Directions for this task
Every record that follows should appear again in your answer, exactly the same.

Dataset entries
(* ===== verification/Instances.v ===== *)
(** * A concrete environment

    Instances of the parameters of the development, with their laws: the
    [_IOC] packing of Linux, a hash function, a kernel allocator that never
    fails, a host, a PAM that knows one password.  They show that the laws can
    hold together, and the examples and witnesses run on them. *)

From S2P Require Import Prelude Prog CStr KvIoctl KMem KvHash KLogic KSound KvHashSpec KvTable.
From S2P Require Import KvStore KvLifecycle KvInterface Auth Daemon DaemonSem.

(** [asm-generic/ioctl.h]. *)
#[export] Instance linux_ioc : IocApi := {|
  ioc d ty nr size :=
    (match d with IOC_WRITE => 1 | IOC_READ => 2 | IOC_READ_WRITE => 3 end) * 1073741824 +
    size * 65536 + ty * 256 + nr
|}.

#[export] Instance linux_ioc_laws : IocLaws linux_ioc.
Proof.
  split; unfold ioc_args_ok; simpl.
  - intros d ty nr size ?. unfold is_u32, u32_max. destruct d; lia.
  - intros d ty nr size d' ty' nr' size' ? ? H. destruct d, d'; split_and!; (done || lia).
Qed.

(** An allocator that takes the first address no object has. *)
Definition next_addr (h : heap) : addr := fresh (dom h : gset addr).

Definition fill (src : bytes) (n : nat) (dst : bytes) : bytes :=
  write_at 0 (take (n - 1) src ++ [NUL]) dst.

#[export] Instance test_kernel : KernelApi := {|
  hash_min k bits := k mod 2 ^ bits;
  kmalloc_addr n h := Some (next_addr h);
  kmalloc_garbage n len := replicate len (ascii_of_nat 170);
  strscpy dst src n := fill src n dst;
  copied_before_fault n room := room;
|}.

#[export] Instance test_kernel_laws : KernelLaws test_kernel.
Proof.
  split; simpl.
  - intros k bits _ ?. apply Z.mod_pos_bound. apply Z.pow_pos_nonneg; lia.
  - intros n h a [= <-]. apply (not_elem_of_dom (D := gset addr)).
    exact (is_fresh (dom h : gset addr)).
  - intros n len. apply length_replicate.
  - intros dst src n ?. unfold fill. apply length_write_at.
    rewrite length_app, length_take. simpl. lia.
  - intros dst src n Hn ?. unfold fill, write_at. simpl. rewrite <- app_assoc.
    apply c_str_app. by apply no_nul_take.
Qed.

(** ** Small tables: two buckets at addresses 1 and 2 *)

Definition test_bits : Z := 1.
Definition test_ht : hash_table := mk_ht (Some 1%positive) (Some 2%positive) test_bits.

Definition store0 : kst := mk_kst (init_heap test_bits 1%positive 2%positive ∅ (nbuckets test_bits)) 2.

Abbreviation test_rep := (store_rep 1%positive 2%positive test_bits ∅).

Lemma test_bits_range : 1 <= test_bits <= 31.
Proof. unfold test_bits. lia. Qed.

Lemma store0_rep : test_rep ∅ store0.
Proof.
  exists (replicate (nbuckets test_bits) []). split; [|done].
  by apply (init_ginv test_bits).
Qed.

(** The state a program leaves. *)
Definition state_after {A : Type} (p : kprog A) (s : kst) : kst :=
  match krun p s with Done _ s' => s' | _ => s end.

Definition value_a : bytes := lit "alpha".
Definition value_b : bytes := lit "beta".
Definition test_map : gmap Z bytes := {[5 := value_a]}.

Definition store1 : kst := state_after (kv_hash_add (Some test_ht) 5 (Some (value_a ++ [NUL]))) store0.

Lemma test_never_fails : ¬ may_fail.
Proof. intros (n & h & H). done. Qed.

Lemma store1_rep : test_rep test_map store1.
Proof.
  assert (value_ok value_a) as Hv.
  { split; [by apply (bool_decide_unpack (no_nul value_a)); vm_compute|].
    by apply Nat.ltb_lt; vm_compute. }
  destruct (store_add 1%positive 2%positive test_bits ∅ test_bits_range ∅ store0 5 (value_a ++ [NUL])
    value_a store0_rep) as (r & s' & Hr & Hres); [by unfold is_u64, u64_max|done|done|].
  assert (store1 = s') as ->. { unfold store1, state_after, test_ht. by rewrite Hr. }
  by destruct Hres as [[_ ?]|[Hf _]]; [|destruct (test_never_fails Hf)].
Qed.

(** ** A host and a PAM *)

#[export] Instance test_host : HostApi := {|
  host_open := 3;
  host_socket := 4;
  host_setsockopt := 0;
  host_bind := 0;
  host_listen := 0;
  host_calloc_ok _ := true;
  host_malloc n := Some (replicate (Z.to_nat n) (ascii_of_nat 204));
  host_file_readable := true;
  host_file_writable := true;
  host_disk data := length data;
  host_send data := Z.of_nat (length data);
|}.

#[export] Instance test_host_laws : HostLaws test_host.
Proof. split. intros n buf [= <-]. apply length_replicate. Qed.

(** PAM asks for the password once and accepts [secret] from [alice]. *)
#[export] Instance test_pam : PamApi := {|
  pam_start service user := PAM_SUCCESS;
  pam_authenticate user conv :=
    match conv [PAM_PROMPT_ECHO_OFF] with
    | (_, Some [Some pw]) =>
        if decide (user = lit "alice" ∧ pw = lit "secret") then PAM_SUCCESS else 7
    | _ => 7
    end;
  pam_acct_mgmt user := PAM_SUCCESS;
  pam_alloc n := true;
|}.

(** A PAM that knows nobody. *)
Definition deny_pam : PamApi := {|
  pam_start service user := PAM_SUCCESS;
  pam_authenticate user conv := 7;
  pam_acct_mgmt user := PAM_SUCCESS;
  pam_alloc n := true;
|}.

Abbreviation test_device := (kernel_device 1%positive 2%positive test_bits).

(** The kernel module as the device of the daemon's theorems. *)
#[export] Instance test_device_laws : KvDeviceLaws test_device :=
  kernel_device_laws 1%positive 2%positive test_bits ∅ test_bits_range.

(** A daemon whose device is in state [s], and whose snapshot file is [f]. *)
Definition test_world (s : kst) (f : option bytes) : world test_device :=
  mk_world test_device s (mk_pam 0 []) f [] [] [] [] [] [] [] (-1) 0.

Written reply
(* ===== verification/Instances.v ===== *)
(** * A concrete environment

    Instances of the parameters of the development, with their laws: the
    [_IOC] packing of Linux, a hash function, a kernel allocator that never
    fails, a host, a PAM that knows one password.  They show that the laws can
    hold together, and the examples and witnesses run on them. *)

From S2P Require Import Prelude Prog CStr KvIoctl KMem KvHash KLogic KSound KvHashSpec KvTable.
From S2P Require Import KvStore KvLifecycle KvInterface Auth Daemon DaemonSem.

(** [asm-generic/ioctl.h]. *)
#[export] Instance linux_ioc : IocApi := {|
  ioc d ty nr size :=
    (match d with IOC_WRITE => 1 | IOC_READ => 2 | IOC_READ_WRITE => 3 end) * 1073741824 +
    size * 65536 + ty * 256 + nr
|}.

#[export] Instance linux_ioc_laws : IocLaws linux_ioc.
Proof.
  split; unfold ioc_args_ok; simpl.
  - intros d ty nr size ?. unfold is_u32, u32_max. destruct d; lia.
  - intros d ty nr size d' ty' nr' size' ? ? H. destruct d, d'; split_and!; (done || lia).
Qed.

(** An allocator that takes the first address no object has. *)
Definition next_addr (h : heap) : addr := fresh (dom h : gset addr).

Definition fill (src : bytes) (n : nat) (dst : bytes) : bytes :=
  write_at 0 (take (n - 1) src ++ [NUL]) dst.

#[export] Instance test_kernel : KernelApi := {|
  hash_min k bits := k mod 2 ^ bits;
  kmalloc_addr n h := Some (next_addr h);
  kmalloc_garbage n len := replicate len (ascii_of_nat 170);
  strscpy dst src n := fill src n dst;
  copied_before_fault n room := room;
|}.

#[export] Instance test_kernel_laws : KernelLaws test_kernel.
Proof.
  split; simpl.
  - intros k bits _ ?. apply Z.mod_pos_bound. apply Z.pow_pos_nonneg; lia.
  - intros n h a [= <-]. apply (not_elem_of_dom (D := gset addr)).
    exact (is_fresh (dom h : gset addr)).
  - intros n len. apply length_replicate.
  - intros dst src n ?. unfold fill. apply length_write_at.
    rewrite length_app, length_take. simpl. lia.
  - intros dst src n Hn ?. unfold fill, write_at. simpl. rewrite <- app_assoc.
    apply c_str_app. by apply no_nul_take.
Qed.

(** ** Small tables: two buckets at addresses 1 and 2 *)

Definition test_bits : Z := 1.
Definition test_ht : hash_table := mk_ht (Some 1%positive) (Some 2%positive) test_bits.

Definition store0 : kst := mk_kst (init_heap test_bits 1%positive 2%positive ∅ (nbuckets test_bits)) 2.

Abbreviation test_rep := (store_rep 1%positive 2%positive test_bits ∅).

Lemma test_bits_range : 1 <= test_bits <= 31.
Proof. unfold test_bits. lia. Qed.

Lemma store0_rep : test_rep ∅ store0.
Proof.
  exists (replicate (nbuckets test_bits) []). split; [|done].
  by apply (init_ginv test_bits).
Qed.

(** The state a program leaves. *)
Definition state_after {A : Type} (p : kprog A) (s : kst) : kst :=
  match krun p s with Done _ s' => s' | _ => s end.

Definition value_a : bytes := lit "alpha".
Definition value_b : bytes := lit "beta".
Definition test_map : gmap Z bytes := {[5 := value_a]}.

Definition store1 : kst := state_after (kv_hash_add (Some test_ht) 5 (Some (value_a ++ [NUL]))) store0.

Lemma test_never_fails : ¬ may_fail.
Proof. intros (n & h & H). done. Qed.

Lemma store1_rep : test_rep test_map store1.
Proof.
  assert (value_ok value_a) as Hv.
  { split; [by apply (bool_decide_unpack (no_nul value_a)); vm_compute|].
    by apply Nat.ltb_lt; vm_compute. }
  destruct (store_add 1%positive 2%positive test_bits ∅ test_bits_range ∅ store0 5 (value_a ++ [NUL])
    value_a store0_rep) as (r & s' & Hr & Hres); [by unfold is_u64, u64_max|done|done|].
  assert (store1 = s') as ->. { unfold store1, state_after, test_ht. by rewrite Hr. }
  by destruct Hres as [[_ ?]|[Hf _]]; [|destruct (test_never_fails Hf)].
Qed.

(** ** A host and a PAM *)

#[export] Instance test_host : HostApi := {|
  host_open := 3;
  host_socket := 4;
  host_setsockopt := 0;
  host_bind := 0;
  host_listen := 0;
  host_calloc_ok _ := true;
  host_malloc n := Some (replicate (Z.to_nat n) (ascii_of_nat 204));
  host_file_readable := true;
  host_file_writable := true;
  host_disk data := length data;
  host_send data := Z.of_nat (length data);
|}.

#[export] Instance test_host_laws : HostLaws test_host.
Proof. split. intros n buf [= <-]. apply length_replicate. Qed.

(** PAM asks for the password once and accepts [secret] from [alice]. *)
#[export] Instance test_pam : PamApi := {|
  pam_start service user := PAM_SUCCESS;
  pam_authenticate user conv :=
    match conv [PAM_PROMPT_ECHO_OFF] with
    | (_, Some [Some pw]) =>
        if decide (user = lit "alice" ∧ pw = lit "secret") then PAM_SUCCESS else 7
    | _ => 7
    end;
  pam_acct_mgmt user := PAM_SUCCESS;
  pam_alloc n := true;
|}.

(** A PAM that knows nobody. *)
Definition deny_pam : PamApi := {|
  pam_start service user := PAM_SUCCESS;
  pam_authenticate user conv := 7;
  pam_acct_mgmt user := PAM_SUCCESS;
  pam_alloc n := true;
|}.

Abbreviation test_device := (kernel_device 1%positive 2%positive test_bits).

(** The kernel module as the device of the daemon's theorems. *)
#[export] Instance test_device_laws : KvDeviceLaws test_device :=
  kernel_device_laws 1%positive 2%positive test_bits ∅ test_bits_range.

(** A daemon whose device is in state [s], and whose snapshot file is [f]. *)
Definition test_world (s : kst) (f : option bytes) : world test_device :=
  mk_world test_device s (mk_pam 0 []) f [] [] [] [] [] [] [] (-1) 0.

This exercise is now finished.